As officials work to grow Intel’s miniscule share of the market for chips in ultramobile devices, the company is still finding itself weighted down by a PC space it dominates but which continues to see sales fall.
The second quarter illustrated this struggle. Intel executives promised to accelerate the innovation around its low-power Atom platform, and began to lay out the roadmap for its Core and Atom portfolios that they say will create even more inroads into the markets for devices such as smartphones and tablets.
However, the company’s quarterly financial numbers took a hit, with the company seeing both income and revenue decline in comparison with the same period in 2012. Net income fell 29 percent from last year, to $2 billion, while revenue hit $12.8 billion, a 5 percent decline.

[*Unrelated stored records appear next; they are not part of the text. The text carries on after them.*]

Definition ExtendLease (now : Time) (id workerID : string) (lease : Duration) : M WorkflowRun :=
  if decide (id = "") then raise (ErrOther "workflow id is required")
  else if decide (workerID = "") then raise (ErrOther "worker id is required")
  else if decide (lease ≤ 0) then raise (ErrOther "lease must be greater than zero")
  else
    do! affected := stmt false (update_run id (λ r, row_LeaseOwner r = workerID ∧ dbTime now < row_LeaseUntil r)
      (λ r, r <| row_LeaseUntil := dbTime (TimeAdd now lease) |> <| row_UpdatedAt := dbTime now |>)) in
    after_update id affected.

Definition ReleaseLease (now : Time) (id workerID : string) : M WorkflowRun :=
  if decide (id = "") then raise (ErrOther "workflow id is required")
  else if decide (workerID = "") then raise (ErrOther "worker id is required")
  else
    do! affected := stmt false (update_run id (λ r, row_LeaseOwner r = workerID)
      (λ r, r <| row_LeaseOwner := "" |> <| row_LeaseUntil := 0 |> <| row_UpdatedAt := dbTime now |>)) in
    after_update id affected.

(** [for _, id := range ids]. *)
Fixpoint fail_all (now : Time) (reason : string) (ids : list string) : M (list WorkflowRun) :=
  match ids with
  | [] => ret []
  | id :: ids =>
      do! _ := stmt true (update_run id (λ _, True)
        (λ r, r <| row_Status := StatusFailed |> <| row_Error := reason |> <| row_LeaseOwner := "" |>
                <| row_LeaseUntil := 0 |> <| row_UpdatedAt := dbTime now |>)) in
      do! run := getRun true id in
      do! failed := fail_all now reason ids in
      ret (run :: failed)
  end.

(** [SELECT id ... ORDER BY id ASC]. *)
Definition select_expired (now : Z) (d : DB) : list string :=
  sort_slice str_lt (row_ID <$> filter (expired_row now) (map_to_list (workflow_runs d)).*2).

Definition FailExpiredRunning (now : Time) (reason : string) : M (list WorkflowRun) :=
  tx (do! ids := query true (select_expired (dbTime now)) in fail_all now reason ids).

(** ** Migration *)

(** [SELECT id, step_records_json ... NOT IN ('', '[]', 'null')], decoded. *)
Fixpoint decode_inline (rows : list (string * string)) : result (list (string * list StepRecord)) :=
  match rows with
  | [] => Ok []
  | (id, data) :: rows =>
      match unmarshalJSON u_records data with
      | Err e => Err (ErrWrap ("workflow run " +:+ id +:+ ": ") e)
      | Ok records => let? rest := decode_inline rows in Ok ((id, records) :: rest)
      end
  end.

Definition select_inline (d : DB) : list (string * string) :=
  filter (λ e, e.2 ∉ [""; "[]"; "null"]) (map_to_list (step_records_json d)).

Fixpoint move_all (inline : list (string * list StepRecord)) : M () :=
  match inline with
  | [] => ret ()
  | (id, records) :: inline =>
      saveStepRecords true id records ;; 
      exec true (λ d, d <| step_records_json := alter (λ _, "[]") id (step_records_json d) |>) ;; 
      move_all inline
  end.

Definition moveInlineStepRecords : M () :=
  tx (do! rows := query true select_inline in
      do! inline := lift (decode_inline rows) in
      move_all inline).

End driver.

End Sqlite.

The PC Client Group revenues were $8.1 billion, a 7.5 percent drop from the second quarter in 2012.
CEO Brian Krzanich, who took over the top job in May, replacing Paul Otellini, admitted that Intel was playing catch up in what is a fiercely competitive mobile chip space dominated by systems-on-a-chip (SoCs) designed by ARM and made by such partners as Samsung, Qualcomm and Texas Instruments.
“Intel was slow to respond to the ultramobile trend,” Krzanich said in a July 17 conference call with analysts and journalists to discuss the quarterly financial numbers. “We will move Atom even faster to our leading-edge silicon technology.”
What the company must do is get back to where it is ahead of the curve rather than reacting to trends that already are happening, he said. Just days after taking over the CEO job, Krzanich made a number of organizational moves aimed at streamlining the company, including having the Intel Architecture Group report directly to him and creating a unit within the company that will focus on new devices.
During the call, Krzanich and CFO Stacy Smith also pointed to what Intel has coming in the second half of the year that they said will make Intel more competitive with ARM and its partners. The executives said the new Core chips based on the lower power “Haswell” design—which have been launched and will be found not only in PCs but also tablets and new form factors, such as convertibles and hybrid systems—will begin seeing momentum in the marketplace.
At the same time, Intel is gearing up for the first of the Atom SoCs that will be based on the new “Silvermont” architecture, which promises significant gains in performance, energy efficiency and graphics capabilities. The upcoming “Bay Trail” SoCs will be for tablets and other mobile form factors, while “Merrifield” will be targeted at smartphones.
“Avoton,” another Silvermont-based Atom SoC, will be used in low-power, dense microservers.
“Both product lines will be driving Intel’s future,” the CEO said.
In response to a question about whether the Atom chips will take business away from the Core portfolio, Krzanich said that Intel executives “don’t think it will be cannibalization. … What we think is that it will let us get into markets that we’re not in now in a big way.”
What is key for Intel is to ensure that the company has the best products to address whatever trends arise in the industry.
“At the end of the day, the market will go where it will go,” Krzanich said.
He noted that Intel already is seeing some gains, pointing to Samsung’s use of Intel SoCs in its new Galaxy Tab 3 10.1-inch tablet.
In addition, by the end of the year, Intel will begin production of its first 14-nanometer SoCs.
However, until then, the second half of the year could be tough on the company. Intel is forecasting revenues for the current quarter to come in at $13.5 billion—plus or minus $500 million—below analyst estimates. For the year, revenues will be relatively flat, the executives said.